A report released last week by Cushman & Wakefield Vietnam stated that strong demand coupled with the expansion of manufacturers from China has pushed the price of industrial land in Vietnam higher, surpassing manufacturers’ expectations for low costs.
“It is necessary to have support from the government for the provinces that still have a lot of room for development but are located far from key economic zones. This will help to decentralise factories from hot areas that are short of supply and eventually stabilise prices,” read the report.
Another barrier relates to Vietnam’s population. Although Vietnam is entering a period with a so-called golden population structure, the distribution of labour is still not equal among regions, such as large areas with low labour density (midland and mountainous areas). The north only accounts for 13.8 per cent of the labour force, while the Central Highlands account for 6.5 per cent.

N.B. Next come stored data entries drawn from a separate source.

(* ===== verification/Vm.v ===== *)
(** * Vm: page tables and user memory (kernel/vm.c, proc_mapstacks of proc.c)

    A page table lives in physical memory: a [pagetable] is the address of a page
    of 512 entries of 64 bits, and a pointer to an entry is its address, 0 being
    the null pointer.  The kernel side of a copy to or from user memory is a list
    of bytes.  [kend], [etext] and [trampoline] are the linker symbols.

    The proofs relate the tables in memory to a tree of pages, a map from the path
    of indices that leads to a table page to the address of that page, and read
    user mappings through [leaf], the entry of a virtual address. *)

From Stdlib Require Import ZArith Lia.
From stdpp Require Import base gmap list strings.
From S2P Require Import Prelude Bytes State Riscv Spinlock Sched Sleeplock Mem Kalloc.

#[local] Opaque memset store64 load64.

(** The bytes of page [d] are the same. *)
Abbreviation kept k k' d := (forall a, in_page d a -> ld (k_mem k') a = ld (k_mem k) a).

(** A page table: the path of indices to each table page. *)
Abbreviation tree := (gmap (list Z) Z).

Section vm.
Variables kend etext trampoline : Z.

Definition rd64 (a : Z) : K Z := gets (fun k => load64 (k_mem k) a).
Definition wr64 (a v : Z) : K unit := modify (fun k => set_k_mem (store64 (k_mem k) a v) k).
Definition mem_set (a c n : Z) : K unit := modify (fun k => set_k_mem (memset (k_mem k) a c n) k).
Definition mem_move (d s n : Z) : K unit := modify (fun k => set_k_mem (memmove (k_mem k) d s n) k).

(** One level of the loop of walk(): the next table, or None for [return 0]. *)
Definition walk_level (pagetable va : Z) (alloc : bool) (level : Z) : K (option Z) :=
  let pte := pagetable + 8 * PX level va in
  let! e := rd64 pte in
  if truth (Z.land e PTE_V) then ret (Some (PTE2PA e)) else
  if negb alloc then ret None else
  let! pagetable := kalloc in
  if pagetable =? 0 then ret None else
  do! mem_set pagetable 0 PGSIZE;
  do! wr64 pte (Z.lor (PA2PTE pagetable) PTE_V);
  ret (Some pagetable).

Definition walk (pagetable va : Z) (alloc : bool) : K Z :=
  if MAXVA <=? va then panic "walk" else
  let! t1 := walk_level pagetable va alloc 2 in
  match t1 with
  | None => ret 0
  | Some t1 =>
      let! t0 := walk_level t1 va alloc 1 in
      match t0 with
      | None => ret 0
      | Some t0 => ret (t0 + 8 * PX 0 va)
      end
  end.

In addition, the quality of labour is still low and mainly agricultural, and there is a shortage of highly skilled technical workers.
“Compared to other countries, Vietnam’s labour force physical and education levels are relatively lower. Workers are not equipped with the knowledge and skills to work in groups, are not able to cooperate and take risks, and are afraid to promote initiatives and share work experiences,” the report continued said.

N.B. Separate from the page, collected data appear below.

(** A store of [bs] at [va], inside the page of [va]. *)
Lemma uread_store k l root t um va pa fl bs : uspace k l root t um -> um !! vpn va = Some (pa, fl) -> Forall is_byte bs ->
  va mod PGSIZE + Z.of_nat (length bs) <= PGSIZE ->
  let k' := set_k_mem (store_bytes (k_mem k) (pa + va mod PGSIZE) bs) k in
  uspace k' l root t um /\ mem_only k k' /\ (forall d, page_ok kend d -> ~ acct l t um d -> kept k k' d) /\
  forall x, uread k' um x = if decide (va <= x < va + Z.of_nat (length bs)) then bs !! Z.to_nat (x - va) else uread k um x.
Proof using.
  intros Hu Epa Hbytes Hin k'. pose proof (Z.mod_pos_bound va PGSIZE ltac:(done)) as Hmod. pose proof (vpn_split va) as Hsp.
  destruct (uspace_store k l root t um (vpn va) pa fl (store_bytes (k_mem k) (pa + va mod PGSIZE) bs) Hu Epa)
    as (Hu' & Hkeep & Hread).
  { intros a Ha. rewrite ld_store_bytes. rewrite decide_False; [done|]. unfold in_page in Ha. lia. }
  split_and!; [done| | |].
  - exists (store_bytes (k_mem k) (pa + va mod PGSIZE) bs), (k_freelist k). by destruct k.
  - intros d Hdp Hdn. apply Hkeep; [done|]. intros ->. apply Hdn. right. right. eauto.
  - intros x. pose proof (vpn_split x) as Hsv. pose proof (Z.mod_pos_bound x PGSIZE ltac:(done)) as Hmv.
    case_decide as Hd'.
    + assert (vpn x = vpn va) as Hvv by (unfold vpn, PGSIZE in *; zlia). unfold uread, k'. rewrite Hvv, Epa. cbn [k_mem set_k_mem].
      rewrite ld_store_bytes. rewrite Hvv in Hsv. rewrite decide_True by lia.
      destruct (lookup_lt_is_Some_2 bs (Z.to_nat (x - va)) ltac:(lia)) as [b Hb]. rewrite Hb. f_equal.
      replace (Z.to_nat (pa + x mod PGSIZE - (pa + va mod PGSIZE))) with (Z.to_nat (x - va)) by lia.
      rewrite list_lookup_total_alt, Hb. cbn. apply u8_small.
      rewrite Forall_forall in Hbytes. apply Hbytes. by eapply list_elem_of_lookup_2.
    + destruct (decide (vpn x = vpn va)) as [Hvv|]; [|by apply Hread]. unfold uread, k'. rewrite Hvv, Epa. cbn [k_mem set_k_mem].
      rewrite ld_store_bytes. rewrite Hvv in Hsv. by rewrite decide_False by lia.
Qed.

In addition, there are still many limitations in labour mobility. Most migrant workers only register for temporary residence, do not have a household registration, and thus encounter challenges in housing, education, and medical treatment.

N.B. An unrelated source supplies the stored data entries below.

(* ===== verification/Uart.v ===== *)
(** * Uart: the 16550 serial port and its driver (kernel/uart.c)

    The device is part of [kstate]: [ud_in] are the bytes it has received,
    [ud_out] the bytes it was given to send, and [ud_busy] says of each coming
    read of LSR whether it finds the transmitter busy (idle when the list is
    used up), so that theorems hold for every timing of the device.  The
    transmit buffer is a ring with two 64-bit counters; its abstraction is the
    queue of the characters not yet sent. *)

From Stdlib Require Import ZArith Lia.
From stdpp Require Import base gmap list strings.
From S2P Require Import Prelude Bytes State Riscv Ring Spinlock Sched Sleeplock.

Definition RHR : Z := 0.
Definition THR : Z := 0.
Definition IER : Z := 1.
Definition IER_RX_ENABLE : Z := Z.shiftl 1 0.
Definition IER_TX_ENABLE : Z := Z.shiftl 1 1.
Definition FCR : Z := 2.
Definition FCR_FIFO_ENABLE : Z := Z.shiftl 1 0.
Definition FCR_FIFO_CLEAR : Z := Z.shiftl 3 1.
Definition ISR : Z := 2.
Definition LCR : Z := 3.
Definition LCR_EIGHT_BITS : Z := Z.shiftl 3 0.
Definition LCR_BAUD_LATCH : Z := Z.shiftl 1 7.
Definition LSR : Z := 5.
Definition LSR_RX_READY : Z := Z.shiftl 1 0.
Definition LSR_TX_IDLE : Z := Z.shiftl 1 5.
Definition UART_TX_BUF_SIZE : Z := 32.
#[global] Arguments UART_TX_BUF_SIZE : simpl never.

Definition upd_uart (f : uart -> uart) : K unit := modify (fun k => set_k_uart (f (k_uart k)) k).

(** What a load of a register does: RHR takes a received byte, LSR reports the
    two conditions the driver looks at. *)
Definition ReadReg (reg : Z) : K Z := fun k =>
  let u := k_uart k in
  if reg =? RHR then
    Ret (nth 0 (ud_in u) 0) (set_k_uart (set_ud_in (tl (ud_in u)) u) k)
  else if reg =? LSR then
    Ret (Z.lor (match ud_in u with [] => 0 | _ => LSR_RX_READY end)
               (match ud_busy u with true :: _ => 0 | _ => LSR_TX_IDLE end))
        (set_k_uart (set_ud_busy (tl (ud_busy u)) u) k)
  else Ret (default 0 (ud_regs u !! reg)) k.

(** With the divisor latch selected, registers 0 and 1 are the baud rate (kept
    under 8 and 9); otherwise a store to THR sends a byte. *)
Definition WriteReg (reg v : Z) : K unit :=
  upd_uart (fun u =>
    if truth (Z.land (default 0 (ud_regs u !! LCR)) LCR_BAUD_LATCH) && (reg <? 2) then
      set_ud_regs (<[8 + reg := u8 v]> (ud_regs u)) u
    else if reg =? THR then set_ud_out (ud_out u ++ [u8 v]) u
    else set_ud_regs (<[reg := u8 v]> (ud_regs u)) u).

Definition uartinit : K unit :=
  do! WriteReg IER 0x00;
  do! WriteReg LCR LCR_BAUD_LATCH;
  do! WriteReg 0 0x03;
  do! WriteReg 1 0x00;
  do! WriteReg LCR LCR_EIGHT_BITS;
  do! WriteReg FCR (Z.lor FCR_FIFO_ENABLE FCR_FIFO_CLEAR);
  do! WriteReg IER (Z.lor IER_TX_ENABLE IER_RX_ENABLE);
  initlock LUart "uart".

(** One iteration of the loop of uartstart(). *)
Definition uartstart_body (_ : unit) : K (unit + unit) :=
  let! u := gets k_uart in
  if ut_w u =? ut_r u then
    do! ReadReg ISR;
    ret (inr tt)
  else
    let! lsr := ReadReg LSR in
    if Z.land lsr LSR_TX_IDLE =? 0 then ret (inr tt) else
    let c := nth (Z.to_nat (ut_r u mod UART_TX_BUF_SIZE)) (ut_buf u) 0 in
    do! upd_uart (set_ut_r (u64 (ut_r u + 1)));
    do! wakeup ChUartR;
    do! WriteReg THR c;
    ret (inl tt).

Definition uartstart : K unit :=
  loop (S (Z.to_nat UART_TX_BUF_SIZE)) uartstart_body tt.

(** for(;;) ; *)
Definition forever {A} : K A := fun _ => Spin.

(** uartputc() from the test of its waiting loop on. *)
Definition uartputc_from (c : Z) : K unit :=
  let! u := gets k_uart in
  if ut_w u =? u64 (ut_r u + UART_TX_BUF_SIZE) then sleep ChUartR LUart else
  do! upd_uart (set_ut_buf (<[Z.to_nat (ut_w u mod UART_TX_BUF_SIZE) := u8 c]> (ut_buf u)));
  do! upd_uart (set_ut_w (u64 (ut_w u + 1)));
  do! uartstart;
  release LUart.

Definition uartputc (c : Z) : K unit :=
  do! acquire LUart;
  let! panicked := gets k_panicked in
  if truth panicked then forever else
  uartputc_from c.

(** while((ReadReg(LSR) & LSR_TX_IDLE) == 0) ; *)
Definition wait_idle_body (_ : unit) : K (unit + unit) :=
  let! lsr := ReadReg LSR in
  ret (if Z.land lsr LSR_TX_IDLE =? 0 then inl tt else inr tt).

Definition uartputc_sync (c : Z) : K unit :=
  do! push_off;
  let! panicked := gets k_panicked in
  if truth panicked then forever else
  let! u := gets k_uart in
  do! loop (S (length (ud_busy u))) wait_idle_body tt;
  do! WriteReg THR c;
  pop_off.

Definition uartgetc : K Z :=
  let! lsr := ReadReg LSR in
  if truth (Z.land lsr 0x01) then ReadReg RHR else ret (-1).

#[global] Arguments ReadReg : simpl never.
#[global] Arguments WriteReg : simpl never.
#[global] Arguments uartstart : simpl never.
#[global] Arguments uartputc : simpl never.
#[global] Arguments uartputc_sync : simpl never.
#[global] Arguments uartgetc : simpl never.

(** ** The device seen from the driver *)

(** Registers 0 and 1 are the data registers: uartinit() has left latch mode. *)
Definition data_mode (u : uart) : Prop :=
  truth (Z.land (default 0 (ud_regs u !! LCR)) LCR_BAUD_LATCH) = false.

Lemma WriteReg_THR v k : data_mode (k_uart k) ->
  WriteReg THR v k = Ret tt (set_k_uart (set_ud_out (ud_out (k_uart k) ++ [u8 v]) (k_uart k)) k).
Proof. intros H. unfold WriteReg, upd_uart, modify. by rewrite H. Qed.

Lemma LSR_bits (b1 b2 : bool) :
  Z.land (Z.lor (if b1 then 0 else LSR_RX_READY) (if b2 then 0 else LSR_TX_IDLE)) LSR_TX_IDLE =? 0 = b2 /\
  truth (Z.land (Z.lor (if b1 then 0 else LSR_RX_READY) (if b2 then 0 else LSR_TX_IDLE)) 1) = negb b1.
Proof. by destruct b1, b2. Qed.

Definition busy_now (u : uart) : bool := hd false (ud_busy u).
Definition lsr_read (u : uart) : uart := set_ud_busy (tl (ud_busy u)) u.

Lemma ReadReg_LSR k : exists v, ReadReg LSR k = Ret v (set_k_uart (lsr_read (k_uart k)) k) /\
  (Z.land v LSR_TX_IDLE =? 0) = busy_now (k_uart k) /\ truth (Z.land v 1) = negb (bool_decide (ud_in (k_uart k) = [])).
Proof.
  unfold ReadReg. cbn -[LSR_RX_READY LSR_TX_IDLE]. eexists. split; [done|]. unfold busy_now.
  by destruct (ud_in (k_uart k)), (ud_busy (k_uart k)) as [|[] ?].
Qed.

(** Waiting for the transmitter uses up the busy reads and nothing else. *)
Lemma wait_idle_run n k : (length (ud_busy (k_uart k)) < n)%nat ->
  exists bs, loop n wait_idle_body tt k = Ret tt (set_k_uart (set_ud_busy bs (k_uart k)) k).
Proof.
  remember (ud_busy (k_uart k)) as bs eqn:E. revert n k E. induction bs as [|b bs IH]; intros n k E Hn;
    (destruct n as [|n]; [cbn in Hn; lia|]); destruct (ReadReg_LSR k) as (v & Hr & Hv & _);
    assert (wait_idle_body tt k = Ret (if busy_now (k_uart k) then inl tt else inr tt) (set_k_uart (lsr_read (k_uart k)) k)) as Hb
      by (unfold wait_idle_body; rewrite (bind_ret_run _ _ _ _ _ Hr); unfold ret; by rewrite Hv);
    unfold busy_now in Hb; rewrite <- E in Hb; cbn in Hb.
  - exists []. rewrite (loop_exit _ _ _ _ _ _ Hb). unfold lsr_read. by rewrite <- E.
  - destruct b.
    + destruct (IH n (set_k_uart (lsr_read (k_uart k)) k)) as [bs' H].
      * cbn. by rewrite <- E.
      * cbn in Hn. lia.
      * exists bs'. rewrite (loop_next _ _ _ _ _ _ Hb). exact H.
    + exists bs. rewrite (loop_exit _ _ _ _ _ _ Hb). unfold lsr_read. by rewrite <- E.
Qed.

(** The effect of sending one character without interrupts. *)
Definition sent (bs : list Z) (bz : list bool) (u : uart) : uart :=
  set_ud_out (ud_out u ++ bs) (set_ud_busy bz u).

Lemma uartputc_sync_run c k : cpu_ok k -> k_panicked k = 0 -> data_mode (k_uart k) ->
  exists bz, uartputc_sync c k = Ret tt (set_k_uart (sent [u8 c] bz (k_uart k)) k).
Proof.
  intros Hc Hp Hd. unfold uartputc_sync. rewrite (bind_ret_run _ _ _ _ _ (push_off_run k)).
  unfold gets at 1. unfold bind at 1. change (k_panicked (pushed k)) with (k_panicked k). rewrite Hp. cbn [truth negb Z.eqb].
  unfold gets at 1. unfold bind at 1.
  destruct (wait_idle_run (S (length (ud_busy (k_uart (pushed k))))) (pushed k)) as [bz Hw]; [lia|].
  exists bz. rewrite (bind_ret_run _ _ _ _ _ Hw), (bind_ret_run _ _ _ _ _ (WriteReg_THR c (set_k_uart (set_ud_busy bz (k_uart (pushed k))) (pushed k)) Hd)).
  rewrite (pop_off_run k) by done. by destruct k.
Qed.

(** ** The transmit queue *)

Record uart_wf (u : uart) : Prop := {
  uw_ring : ring_wf (2 ^ 64) UART_TX_BUF_SIZE (ut_buf u) (ut_r u) (ut_w u);
  uw_mode : data_mode u }.

(** The characters written and not yet sent. *)
Definition pending (u : uart) : list Z := chars (2 ^ 64) UART_TX_BUF_SIZE (ut_buf u) (ut_r u) (ut_w u).

Lemma TX_ring : 0 < UART_TX_BUF_SIZE /\ UART_TX_BUF_SIZE < 2 ^ 64 /\ (UART_TX_BUF_SIZE | 2 ^ 64).
Proof. split_and!; [done|done|by exists (2 ^ 59)]. Qed.

(** The state in which the driver works: inside its critical section. *)
Record uart_env (k : kstate) : Prop := {
  ue_cpu : cpu_ok k;
  ue_procs : procs_ok k;
  ue_plocks : plocks_free k;
  ue_wf : uart_wf (k_uart k) }.

(** What uartstart() may change. *)
Definition uart_moved (k k' : kstate) : Prop :=
  exists u ps, k' = set_k_uart u (set_k_procs ps k) /\ woken (k_procs k) ps /\ uart_wf u /\
    ud_out u ++ pending u = ud_out (k_uart k) ++ pending (k_uart k).

Lemma uart_moved_env k k' : uart_env k -> uart_moved k k' -> uart_env k'.
Proof.
  intros [Hc Hp Hl _] (u & ps & -> & Hw & Hu & _). split; [done| |done|done].
  unfold procs_ok. cbn. by rewrite (woken_length _ _ Hw).
Qed.

Lemma uart_moved_trans k1 k2 k3 : uart_moved k1 k2 -> uart_moved k2 k3 -> uart_moved k1 k3.
Proof.
  intros (u & ps & -> & Hw & _ & Hq) (u' & ps' & -> & Hw' & Hu' & Hq'). exists u', ps'.
  split_and!; [done|by apply (woken_trans _ ps)|done|by rewrite Hq'].
Qed.

Definition tx_busy (u : uart) : bool := busy_now u.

Most industrial zones and export processing zones, which employ up to 30 per cent of migrant workers, do not have social infrastructure services (dormitories, kindergartens, cultural houses, vocational training, social insurance), so migrant workers have little opportunity to access basic social services. This situation leads to the lack of labour supply for the economic development needs of regions, industrial zones, and export processing zones.
To overcome the above shortcomings, Vietnam’s labour force needs to continue to be developed in the direction of modernisation. Le Hoang Chau, chairman of Ho Chi Minh City Real Estate Association, said that to have long-term prospects for Vietnam’s industrial real estate market, it is important to solve the biggest bottlenecks in investment right now.
“The first involves institutions, policies, and laws. To remove institutional bottlenecks means to remove cumbersome administrative procedures, create a transparent business environment, and focus on planning,” Chau said.
The second issue is in terms of transport infrastructure and the third is a weak-skilled workforce. “These bottlenecks must be removed to improve competitiveness in the industrial real estate market,” he added.
The Cushman & Wakefield report also detailedmore solutions that must be implemented, focusing on supporting migrant workers from rural to urban areas, industrial zones, and border workers, as well as creating more jobs for youth, people with disabilities, ethnic minorities, and women in rural areas. Together with this, capacity building, communication, inspection, monitoring, and evaluation of project implementation training for state management also must be upgraded.
Although the level of spending on infrastructure development in Vietnam is relatively high compared to other countries in the region, according to the Asian Development Bank, 5.8 per cent of GDP is spent on infrastructure development, one of the highest in Southeast Asia. However, the development of a synchronous and transparent connection infrastructure system is still a long way to go for Vietnam.
In order to move up the ladder in the industrial and logistics development cycle and become more attractive and competitive compared to other countries in the region, the report concluded, Vietnam will need to continue to invest heavily in the development of infrastructure, including the highway system, deepwater seaports, improvement of the quality of water and electricity systems, and development of renewable energy systems.